The Los Angeles Department of Water and Power recently announced a plan to use Hoover Dam, along with solar and wind energy, to help generate electricity during peak demand times, but its effect on Boulder City is still unknown.
Recently, LADWP said it was researching the possibility of installing a $3 billion pipeline and pump station downstream of Hoover Dam. Both would be solar- and wind-powered and would help regulate water flow through the dam’s generators. The pump station would send water back to Lake Mead to be stored for future passage through the power-generating turbines, helping manage electricity during peak demand times. This essentially would turn the lake and dam into a large storage facility for extra energy.
“Boulder City looks forward to learning more about Los Angeles Department of Water and Power’s $3 billion pipeline and pump station project,” said Communications Manager Lisa LaPlante. “As part of their due diligence and regulatory approval process, the city can better understand the environmental and financial impact the project may have on Boulder City.”
Reiko Kerr, senior assistant general manager of the LADWP’s power system, said the idea for the project came up about a year and a half ago. She sees it as a way for the dam to again help society progress.

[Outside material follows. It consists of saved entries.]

(* ===== verification/MerkleSubtree.v ===== *)
(** * Partial Merkle trees over ranges of chunks

    Model of [xet_core_structures/src/merklehash/merkle_hash_subtree.rs]: the
    compact "hump" representation [MerkleHashSubtree] of a range of chunk
    hashes, its construction from chunks, the merge of adjacent ranges, and the
    final hash.  The debug-only [debug_chunks] field is left out. *)

From stdpp Require Import base numbers list.
From S2P Require Import Prelude DataHash AggregatedHash.

(** ** Natural cuts, ignoring the group size bounds *)

Fixpoint next_cut_unbounded (hashes : list Node) : option nat :=
  match hashes with
  | [] => None
  | (h, _) :: rest => if is_natural_cut h then Some 0 else S <$> next_cut_unbounded rest
  end.

(** [(0..n).rev().find(...)] *)
Fixpoint prev_cut_loop (hashes : list Node) (n : nat) : option nat :=
  match n with
  | O => None
  | S i => if cut_at hashes i then Some i else prev_cut_loop hashes i
  end.

Definition prev_cut_unbounded (hashes : list Node) : option nat := prev_cut_loop hashes (length hashes).

(** ** Stable boundaries *)

Definition valid_gap (gap : nat) : bool := (MIN_GROUP_SIZE <? gap) && (gap <? MAX_GROUP_SIZE - 1).

Fixpoint find_stable_start_loop (fuel : nat) (nodes : list Node)
    (prev_prev_cut prev_cut : option nat) (pos : nat) : option nat :=
  match fuel with
  | O => None
  | S fuel' =>
      if pos <? length nodes then
        match next_cut_unbounded (drop pos nodes) with
        | Some offset =>
            let cut_pos := pos + offset in
            let continue := find_stable_start_loop fuel' nodes prev_cut (Some cut_pos) (cut_pos + 1) in
            match prev_cut, prev_prev_cut with
            | Some pc, Some ppc =>
                if valid_gap (cut_pos - pc) && valid_gap (pc - ppc) then Some (pc + 1) else continue
            | _, _ => continue
            end
        | None => None
        end
      else None
  end.

Definition find_stable_start (nodes : list Node) : option nat :=
  if length nodes <? MIN_GROUP_SIZE + 1 then None
  else find_stable_start_loop (length nodes) nodes None None 0.

Fixpoint find_stable_end_loop (fuel : nat) (nodes : list Node)
    (next_next_cut next_cut : option nat) (pos : nat) : option nat :=
  match fuel with
  | O => None
  | S fuel' =>
      if 0 <? pos then
        match prev_cut_unbounded (take pos nodes) with
        | Some cut_pos =>
            let continue := find_stable_end_loop fuel' nodes next_cut (Some cut_pos) cut_pos in
            match next_cut, next_next_cut with
            | Some nc, Some nnc =>
                if valid_gap (nc - cut_pos) && valid_gap (nnc - nc) then Some (nc + 1) else continue
            | _, _ => continue
            end
        | None => None
        end
      else None
  end.

Definition find_stable_end (nodes : list Node) : option nat :=
  if length nodes <? MIN_GROUP_SIZE + 1 then None
  else find_stable_end_loop (length nodes) nodes None None (length nodes).

(** ** The subtree record *)

Record MerkleHashSubtree := mkSubtree {
  nodes : list Node;
  levels : list (nat * nat);
  left_offsets : list nat;
  right_offsets : list nat;
  at_start : bool;
  at_end : bool;
}.

Fixpoint left_offsets_loop (ls : list (nat * nat)) (cumulative_left : nat) : list nat * nat :=
  match ls with
  | [] => ([], cumulative_left)
  | (lc, _) :: ls' =>
      let '(offs, total) := left_offsets_loop ls' (cumulative_left + lc) in
      (cumulative_left :: offs, total)
  end.

Fixpoint right_offsets_loop (ls : list (nat * nat)) (total_left cumulative_right_after : nat) : list nat :=
  match ls with
  | [] => []
  | (_, rc) :: ls' =>
      let after := cumulative_right_after - rc in
      (total_left + after) :: right_offsets_loop ls' total_left after
  end.

Definition compute_offsets (ls : list (nat * nat)) : list nat * list nat :=
  let '(left_offsets, total_left) := left_offsets_loop ls 0 in
  (left_offsets, right_offsets_loop ls total_left (sum_list ls.*2)).

Definition num_nodes (t : MerkleHashSubtree) : nat := length (nodes t).
Definition num_levels (t : MerkleHashSubtree) : nat := length (levels t).

(** Out of range the code panics; the offsets of the subtrees below are in range, [rep_in_bounds]. *)
Definition left_at (t : MerkleHashSubtree) (level : nat) : list Node :=
  let start := nth level (left_offsets t) 0 in
  (nodes t)⟦start, start + (nth level (levels t) (0, 0)).1⟧.

Definition right_at (t : MerkleHashSubtree) (level : nat) : list Node :=
  let start := nth level (right_offsets t) 0 in
  (nodes t)⟦start, start + (nth level (levels t) (0, 0)).2⟧.

(** The flat node array: all lefts, then the rights in reverse level order;
    [rev_levels] is [levels.iter().rev()]. *)
Fixpoint append_rights (rev_levels : list (nat * nat)) (out_right_nodes : list Node)
    (end_ : nat) (acc : list Node) : list Node :=
  match rev_levels with
  | [] => acc
  | (_, rc) :: ls =>
      let start := end_ - rc in
      append_rights ls out_right_nodes start (acc ++ out_right_nodes⟦start, end_⟧)
  end.

Definition flatten_hump (out_left_nodes out_right_nodes : list Node) (ls : list (nat * nat)) : list Node :=
  append_rights (rev ls) out_right_nodes (length out_right_nodes) out_left_nodes.

Section Subtree.
  Context `{B3 : Blake3}.

(** ** Splitting one level *)

(** [while pos < mergeable.len()], on the part of [mergeable] from [pos]. *)
Fixpoint promote_loop (fuel : nat) (remaining promoted : list Node) : list Node :=
    match fuel with
    | O => promoted
    | S fuel' =>
        if 0 <? length remaining then
          let cut_len := next_merge_cut remaining in
          promote_loop fuel' (drop cut_len remaining)
            (promoted ++ [merged_hash_of_sequence (take cut_len remaining)])
        else promoted
    end.

(** Returns [(prefix_len, suffix_len)] and the promoted nodes. *)
Definition split_and_promote (ns : list Node) (at_start at_end : bool) : nat * nat * list Node :=
    if length ns <=? 1 then (length ns, 0, [])
    else
      match (if at_start then Some 0 else find_stable_start ns) with
      | None => (length ns, 0, [])
      | Some stable_start =>
          match (if at_end then Some (length ns)
                 else Nat.add stable_start <$> find_stable_end (drop stable_start ns)) with
          | None => (length ns, 0, [])
          | Some stable_end =>
              if stable_end <=? stable_start then (length ns, 0, [])
              else
                let mergeable := ns⟦stable_start, stable_end⟧ in
                (stable_start, length ns - stable_end, promote_loop (length mergeable) mergeable [])
          end
      end.

(** ** Building a hump *)

(** The mutable locals of [build_hump] and [merge_into_impl]. *)
Record HumpBuffers := mkBuffers {
    out_left_nodes : list Node;
    out_right_nodes : list Node;
    out_levels : list (nat * nat);
    carry : list Node;
    all_lefts_empty : bool;
    all_rights_empty : bool;
}.

(** One level: split [full], record its prefix and suffix, carry the rest up. *)
Definition push_level (at_start at_end : bool) (full : list Node) (b : HumpBuffers) : HumpBuffers :=
    let '(prefix_len, suffix_len, promoted) :=
      split_and_promote full (at_start && all_lefts_empty b) (at_end && all_rights_empty b) in
    mkBuffers (out_left_nodes b ++ take prefix_len full)
              (out_right_nodes b ++ drop (length full - suffix_len) full)
              (out_levels b ++ [(prefix_len, suffix_len)])
              promoted
              (all_lefts_empty b && negb (0 <? prefix_len))
              (all_rights_empty b && negb (0 <? suffix_len)).

(** A single promoted node becomes the top level. *)
Definition push_top (b : HumpBuffers) : HumpBuffers :=
    mkBuffers (out_left_nodes b ++ carry b) (out_right_nodes b)
              (out_levels b ++ [(length (carry b), 0)]) []
              (all_lefts_empty b) (all_rights_empty b).

Definition empty_buffers : HumpBuffers := mkBuffers [] [] [] [] true true.

Fixpoint build_hump_loop (fuel : nat) (current : list Node) (at_start at_end : bool) (b : HumpBuffers)
    : HumpBuffers :=
    match fuel with
    | O => b
    | S fuel' =>
        let b := push_level at_start at_end current b in
        if length (carry b) =? 0 then b
        else if length (carry b) =? 1 then push_top b
        else build_hump_loop fuel' (carry b) at_start at_end b
    end.

Definition build_hump (chunks : list Node) (at_start at_end : bool) : list Node * list (nat * nat) :=
    let b := build_hump_loop (S (length chunks)) chunks at_start at_end empty_buffers in
    (flatten_hump (out_left_nodes b) (out_right_nodes b) (out_levels b), out_levels b).

Definition from_chunks (at_start : bool) (chunks : list Node) (at_end : bool) : MerkleHashSubtree :=
    let '(nodes, levels) := build_hump chunks at_start at_end in
    let '(left_offsets, right_offsets) := compute_offsets levels in
    mkSubtree nodes levels left_offsets right_offsets at_start at_end.

Definition is_empty (t : MerkleHashSubtree) : bool := match nodes t with [] => true | _ => false end.

(** ** Merging adjacent ranges *)

(** [for level in level..max_levels], with [n] levels left. *)
Fixpoint merge_levels_loop (n level : nat) (t other : MerkleHashSubtree) (b : HumpBuffers) : HumpBuffers :=
    match n with
    | O => b
    | S n' =>
        let lr_left := if level <? num_levels t then left_at t level else [] in
        let lr_right := if level <? num_levels t then right_at t level else [] in
        let rr_left := if level <? num_levels other then left_at other level else [] in
        let rr_right := if level <? num_levels other then right_at other level else [] in
        let full := lr_left ++ lr_right ++ carry b ++ rr_left ++ rr_right in
        merge_levels_loop n' (S level) t other (push_level (at_start t) (at_end other) full b)
    end.

(** [while !buf.carry.is_empty()] *)
Fixpoint merge_carry_loop (fuel : nat) (at_start at_end : bool) (b : HumpBuffers) : HumpBuffers :=
    match fuel with
    | O => b
    | S fuel' =>
        if length (carry b) =? 0 then b
        else if length (carry b) =? 1 then merge_carry_loop fuel' at_start at_end (push_top b)
        else merge_carry_loop fuel' at_start at_end (push_level at_start at_end (carry b) b)
    end.

(** [while levels.len() > 1 && levels.last() == Some(&(0, 0)) { pop }], on the reversed list. *)
Fixpoint trim_levels_rev (rev_levels : list (nat * nat)) : list (nat * nat) :=
    match rev_levels with
    | (0, 0) :: rest => match rest with [] => rev_levels | _ => trim_levels_rev rest end
    | _ => rev_levels
    end.

Definition trim_levels (ls : list (nat * nat)) : list (nat * nat) := rev (trim_levels_rev (rev ls)).

Definition merge_into_impl (t other : MerkleHashSubtree) : result CoreError MerkleHashSubtree :=
    if at_end t then Err InvalidArguments
    else if at_start other then Err InvalidArguments
    else
      let max_levels := Nat.max (num_levels t) (num_levels other) in
      let b := merge_levels_loop max_levels 0 t other empty_buffers in
      let b := merge_carry_loop (S (length (carry b))) (at_start t) (at_end other) b in
      let levels := trim_levels (out_levels b) in
      let nodes := flatten_hump (out_left_nodes b) (out_right_nodes b) levels in
      let '(left_offsets, right_offsets) := compute_offsets levels in
      Ok (mkSubtree nodes levels left_offsets right_offsets (at_start t) (at_end other)).

Definition merge_into (t other : MerkleHashSubtree) : result CoreError MerkleHashSubtree :=
    merge_into_impl t other.

Fixpoint merge_loop (t : MerkleHashSubtree) (ranges : list MerkleHashSubtree)
    : result CoreError MerkleHashSubtree :=
    match ranges with
    | [] => Ok t
    | range :: ranges' => t' ← merge_into_impl t range; merge_loop t' ranges'
    end.

Definition merge (ranges : list MerkleHashSubtree) : result CoreError MerkleHashSubtree :=
    match ranges with
    | [] => Ok (from_chunks true [] true)
    | [t] => Ok t
    | t :: rest => merge_loop t rest
    end.

(** The outer [None] is the index panic of [top_left[0]]. *)
Definition final_hash (t : MerkleHashSubtree) : option (option DataHash) :=
    if negb (at_start t) || negb (at_end t) then Some None
    else
      match nodes t with
      | [] => Some (Some default)
      | _ =>
          let top := length (levels t) - 1 in
          n ← head (left_at t top);
          Some (Some n.1)
      end.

“It’s a huge solution. … Now we’re using that really old technology to again bridge to the future,” she said.
The project is in the initial phase; the next step is to see what challenges need to be overcome.
“It absolutely cannot affect the water operations,” Kerr said. “That’s the main purpose of the dam. Everything else is secondary.”
Kerr said the locations of the pipeline and pump station need to be determined.
“We need to figure out where to go to have the least impact,” she said.
Kerr said some of the next steps would be to perform a hydraulic impact study and a geological analysis, as well as getting more detailed engineering plans for where the pipeline and pump station could go. It will also look to see if there are any insurmountable challenges ahead.
Additionally, the LADWP would need to have meetings with communities that would be affected to determine their concerns, how to mitigate them and how best to partner with them.
A funding source also needs to be found.
“We need to jump through all the other hurdles first,” Kerr said.
She said a reasonable estimate for when this project could start is 2028.
“Until we get in and look at it, we really don’t know,” she said.